Dataset items ::
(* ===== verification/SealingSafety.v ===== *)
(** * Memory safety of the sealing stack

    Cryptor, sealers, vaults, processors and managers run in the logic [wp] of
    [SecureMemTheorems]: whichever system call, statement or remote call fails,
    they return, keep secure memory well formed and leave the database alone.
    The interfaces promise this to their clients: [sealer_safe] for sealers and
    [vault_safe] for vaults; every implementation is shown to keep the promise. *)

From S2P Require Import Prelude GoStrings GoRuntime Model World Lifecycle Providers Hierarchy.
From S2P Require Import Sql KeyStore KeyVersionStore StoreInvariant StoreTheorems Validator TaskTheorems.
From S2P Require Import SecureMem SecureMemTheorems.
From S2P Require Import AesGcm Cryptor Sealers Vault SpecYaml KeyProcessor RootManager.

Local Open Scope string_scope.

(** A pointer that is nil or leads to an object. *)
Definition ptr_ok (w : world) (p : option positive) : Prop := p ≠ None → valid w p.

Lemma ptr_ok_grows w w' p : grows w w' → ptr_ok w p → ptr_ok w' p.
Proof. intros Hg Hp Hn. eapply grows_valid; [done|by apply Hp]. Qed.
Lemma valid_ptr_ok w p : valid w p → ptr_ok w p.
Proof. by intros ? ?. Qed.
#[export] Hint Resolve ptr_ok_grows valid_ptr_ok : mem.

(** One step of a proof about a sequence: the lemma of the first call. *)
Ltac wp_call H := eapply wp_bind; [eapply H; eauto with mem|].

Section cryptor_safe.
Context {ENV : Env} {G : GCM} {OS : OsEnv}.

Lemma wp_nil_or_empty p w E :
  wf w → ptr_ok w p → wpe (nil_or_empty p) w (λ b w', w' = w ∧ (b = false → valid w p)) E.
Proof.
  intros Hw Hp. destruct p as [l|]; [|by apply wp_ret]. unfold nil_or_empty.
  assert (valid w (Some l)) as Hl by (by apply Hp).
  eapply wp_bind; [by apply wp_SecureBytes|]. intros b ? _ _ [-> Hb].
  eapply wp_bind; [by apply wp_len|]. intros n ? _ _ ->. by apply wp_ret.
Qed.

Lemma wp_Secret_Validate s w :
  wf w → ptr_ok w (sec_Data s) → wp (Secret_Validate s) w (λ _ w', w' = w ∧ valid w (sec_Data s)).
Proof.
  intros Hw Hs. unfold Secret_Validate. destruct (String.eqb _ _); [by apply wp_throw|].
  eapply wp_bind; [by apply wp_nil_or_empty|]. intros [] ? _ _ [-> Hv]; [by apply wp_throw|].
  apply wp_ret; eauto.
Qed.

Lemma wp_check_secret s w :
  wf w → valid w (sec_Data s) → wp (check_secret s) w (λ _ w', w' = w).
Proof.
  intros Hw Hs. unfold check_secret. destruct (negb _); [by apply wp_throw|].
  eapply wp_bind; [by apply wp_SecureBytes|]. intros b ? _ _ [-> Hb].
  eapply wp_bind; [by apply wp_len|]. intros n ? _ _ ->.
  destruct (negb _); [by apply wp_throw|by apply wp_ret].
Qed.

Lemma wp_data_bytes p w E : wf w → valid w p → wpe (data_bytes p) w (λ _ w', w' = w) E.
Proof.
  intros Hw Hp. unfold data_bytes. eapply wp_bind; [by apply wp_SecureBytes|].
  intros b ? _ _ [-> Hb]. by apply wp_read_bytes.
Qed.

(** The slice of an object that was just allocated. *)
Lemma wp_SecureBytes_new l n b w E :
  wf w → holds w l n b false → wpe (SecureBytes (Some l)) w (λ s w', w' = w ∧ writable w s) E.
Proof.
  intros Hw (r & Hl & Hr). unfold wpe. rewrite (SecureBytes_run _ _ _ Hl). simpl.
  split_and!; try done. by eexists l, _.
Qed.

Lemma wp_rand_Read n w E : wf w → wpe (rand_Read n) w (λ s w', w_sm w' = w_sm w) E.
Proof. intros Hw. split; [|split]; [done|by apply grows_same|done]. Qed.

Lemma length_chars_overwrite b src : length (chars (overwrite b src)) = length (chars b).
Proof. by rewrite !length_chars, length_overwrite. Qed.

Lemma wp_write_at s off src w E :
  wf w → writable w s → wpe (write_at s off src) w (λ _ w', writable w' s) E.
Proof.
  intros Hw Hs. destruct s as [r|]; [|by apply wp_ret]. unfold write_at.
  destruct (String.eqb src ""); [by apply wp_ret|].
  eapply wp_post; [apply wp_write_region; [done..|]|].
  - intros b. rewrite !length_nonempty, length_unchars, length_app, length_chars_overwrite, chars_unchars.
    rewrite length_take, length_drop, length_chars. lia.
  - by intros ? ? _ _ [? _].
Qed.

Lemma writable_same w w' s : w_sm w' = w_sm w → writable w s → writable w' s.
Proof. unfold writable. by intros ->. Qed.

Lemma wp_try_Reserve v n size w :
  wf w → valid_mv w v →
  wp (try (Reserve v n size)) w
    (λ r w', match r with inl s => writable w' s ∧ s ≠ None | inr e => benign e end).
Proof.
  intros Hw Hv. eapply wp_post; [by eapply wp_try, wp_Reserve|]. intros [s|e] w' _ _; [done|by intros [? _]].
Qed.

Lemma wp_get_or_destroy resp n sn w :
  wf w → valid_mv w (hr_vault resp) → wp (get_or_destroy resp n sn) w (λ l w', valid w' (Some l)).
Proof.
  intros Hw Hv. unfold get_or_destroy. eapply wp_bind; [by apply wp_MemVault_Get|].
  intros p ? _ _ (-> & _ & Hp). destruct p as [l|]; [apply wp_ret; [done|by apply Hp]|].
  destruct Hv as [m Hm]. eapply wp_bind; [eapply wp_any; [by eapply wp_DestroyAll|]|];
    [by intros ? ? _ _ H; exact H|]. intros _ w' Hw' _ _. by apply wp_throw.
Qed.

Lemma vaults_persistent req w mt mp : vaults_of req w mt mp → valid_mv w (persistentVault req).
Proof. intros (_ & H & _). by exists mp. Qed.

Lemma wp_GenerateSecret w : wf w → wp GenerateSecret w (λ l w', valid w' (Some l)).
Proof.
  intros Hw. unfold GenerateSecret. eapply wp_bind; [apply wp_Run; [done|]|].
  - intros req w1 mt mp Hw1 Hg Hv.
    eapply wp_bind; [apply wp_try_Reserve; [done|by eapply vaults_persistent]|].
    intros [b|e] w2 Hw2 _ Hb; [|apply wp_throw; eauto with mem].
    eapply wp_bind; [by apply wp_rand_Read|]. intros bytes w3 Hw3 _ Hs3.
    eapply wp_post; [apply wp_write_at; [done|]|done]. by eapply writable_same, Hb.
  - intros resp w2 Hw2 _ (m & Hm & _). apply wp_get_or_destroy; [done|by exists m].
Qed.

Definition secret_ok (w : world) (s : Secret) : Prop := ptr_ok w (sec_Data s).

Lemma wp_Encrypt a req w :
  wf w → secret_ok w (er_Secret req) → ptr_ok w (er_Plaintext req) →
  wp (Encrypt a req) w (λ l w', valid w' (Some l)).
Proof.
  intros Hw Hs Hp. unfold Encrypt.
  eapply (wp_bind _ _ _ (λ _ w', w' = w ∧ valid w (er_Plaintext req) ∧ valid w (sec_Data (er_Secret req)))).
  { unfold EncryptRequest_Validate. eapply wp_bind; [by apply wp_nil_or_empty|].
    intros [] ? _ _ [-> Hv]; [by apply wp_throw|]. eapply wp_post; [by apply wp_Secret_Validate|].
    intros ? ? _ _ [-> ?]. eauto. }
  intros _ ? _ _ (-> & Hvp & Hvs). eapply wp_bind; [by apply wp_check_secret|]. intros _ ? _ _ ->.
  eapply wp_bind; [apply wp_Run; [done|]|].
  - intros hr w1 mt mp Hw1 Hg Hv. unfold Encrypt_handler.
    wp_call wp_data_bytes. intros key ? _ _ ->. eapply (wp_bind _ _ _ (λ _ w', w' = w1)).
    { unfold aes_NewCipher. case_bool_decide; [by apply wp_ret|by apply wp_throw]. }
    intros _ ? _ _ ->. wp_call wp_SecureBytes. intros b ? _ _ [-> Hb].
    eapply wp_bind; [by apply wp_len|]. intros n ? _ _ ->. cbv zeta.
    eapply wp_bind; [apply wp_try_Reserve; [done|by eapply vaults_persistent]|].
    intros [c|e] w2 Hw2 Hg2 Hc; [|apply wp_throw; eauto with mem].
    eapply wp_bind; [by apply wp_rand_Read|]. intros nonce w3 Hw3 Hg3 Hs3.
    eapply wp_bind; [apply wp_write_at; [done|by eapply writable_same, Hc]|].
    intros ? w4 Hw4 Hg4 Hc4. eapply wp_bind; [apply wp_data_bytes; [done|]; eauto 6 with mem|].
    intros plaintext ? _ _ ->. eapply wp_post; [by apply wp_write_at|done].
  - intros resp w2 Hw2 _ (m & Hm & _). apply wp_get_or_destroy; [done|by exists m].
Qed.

==

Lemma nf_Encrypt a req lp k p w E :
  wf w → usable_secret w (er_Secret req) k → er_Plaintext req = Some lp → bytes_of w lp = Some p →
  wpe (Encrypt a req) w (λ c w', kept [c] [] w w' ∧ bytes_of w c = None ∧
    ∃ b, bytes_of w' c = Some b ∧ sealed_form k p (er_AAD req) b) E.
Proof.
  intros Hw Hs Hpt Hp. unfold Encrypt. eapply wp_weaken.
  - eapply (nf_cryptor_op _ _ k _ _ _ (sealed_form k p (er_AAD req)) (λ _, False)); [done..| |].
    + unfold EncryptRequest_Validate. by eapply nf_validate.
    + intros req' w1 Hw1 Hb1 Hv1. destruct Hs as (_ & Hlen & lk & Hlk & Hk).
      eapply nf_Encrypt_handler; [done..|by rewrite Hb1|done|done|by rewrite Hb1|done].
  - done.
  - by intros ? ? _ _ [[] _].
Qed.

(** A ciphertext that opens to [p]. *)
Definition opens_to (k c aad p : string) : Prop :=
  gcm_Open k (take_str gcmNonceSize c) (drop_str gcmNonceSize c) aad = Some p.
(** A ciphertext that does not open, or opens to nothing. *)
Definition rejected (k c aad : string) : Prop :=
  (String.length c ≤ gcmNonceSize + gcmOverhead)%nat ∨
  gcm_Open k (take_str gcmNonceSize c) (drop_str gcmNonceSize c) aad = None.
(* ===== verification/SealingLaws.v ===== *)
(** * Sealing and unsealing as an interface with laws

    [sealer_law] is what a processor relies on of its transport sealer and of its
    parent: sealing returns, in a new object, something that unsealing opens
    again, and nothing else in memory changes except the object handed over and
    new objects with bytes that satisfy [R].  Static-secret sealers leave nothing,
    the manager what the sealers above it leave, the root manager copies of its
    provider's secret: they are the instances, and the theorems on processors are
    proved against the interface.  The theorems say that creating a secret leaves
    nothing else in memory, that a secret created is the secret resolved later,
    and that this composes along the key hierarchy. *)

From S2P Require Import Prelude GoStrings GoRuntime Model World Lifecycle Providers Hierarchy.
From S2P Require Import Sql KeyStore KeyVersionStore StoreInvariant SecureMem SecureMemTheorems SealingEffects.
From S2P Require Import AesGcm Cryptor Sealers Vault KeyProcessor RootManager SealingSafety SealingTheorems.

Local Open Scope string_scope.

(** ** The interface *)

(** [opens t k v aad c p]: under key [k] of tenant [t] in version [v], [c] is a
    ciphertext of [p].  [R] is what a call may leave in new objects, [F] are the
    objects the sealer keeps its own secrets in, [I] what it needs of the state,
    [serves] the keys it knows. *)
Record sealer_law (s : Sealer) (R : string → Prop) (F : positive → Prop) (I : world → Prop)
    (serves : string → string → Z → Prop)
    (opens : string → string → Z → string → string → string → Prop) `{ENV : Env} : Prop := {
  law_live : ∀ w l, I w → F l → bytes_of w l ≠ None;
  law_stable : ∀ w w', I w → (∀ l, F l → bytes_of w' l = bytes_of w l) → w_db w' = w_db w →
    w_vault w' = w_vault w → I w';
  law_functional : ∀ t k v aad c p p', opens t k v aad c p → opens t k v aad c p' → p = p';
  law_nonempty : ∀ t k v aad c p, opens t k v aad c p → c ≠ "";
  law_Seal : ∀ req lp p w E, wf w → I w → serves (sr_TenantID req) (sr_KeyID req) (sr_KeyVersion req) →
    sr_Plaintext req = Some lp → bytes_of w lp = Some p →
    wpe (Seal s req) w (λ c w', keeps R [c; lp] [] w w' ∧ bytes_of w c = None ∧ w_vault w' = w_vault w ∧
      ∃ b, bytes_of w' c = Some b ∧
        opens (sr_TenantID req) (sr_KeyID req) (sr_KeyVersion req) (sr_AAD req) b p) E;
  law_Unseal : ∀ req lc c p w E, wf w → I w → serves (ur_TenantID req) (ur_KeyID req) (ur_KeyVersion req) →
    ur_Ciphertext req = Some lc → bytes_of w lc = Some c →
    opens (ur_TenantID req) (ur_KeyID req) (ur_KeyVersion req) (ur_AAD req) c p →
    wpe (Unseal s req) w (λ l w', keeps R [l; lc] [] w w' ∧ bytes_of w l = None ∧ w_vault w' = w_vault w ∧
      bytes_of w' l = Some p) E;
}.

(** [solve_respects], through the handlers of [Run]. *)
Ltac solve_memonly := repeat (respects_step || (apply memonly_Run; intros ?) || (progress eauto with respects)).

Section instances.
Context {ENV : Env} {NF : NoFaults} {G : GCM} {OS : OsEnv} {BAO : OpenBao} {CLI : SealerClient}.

TASK OBJECTIVE ::
Looking at the entries, count the lines where the word "Require" appears, and state the count by itself.

EXERCISE SOLUTION ::
7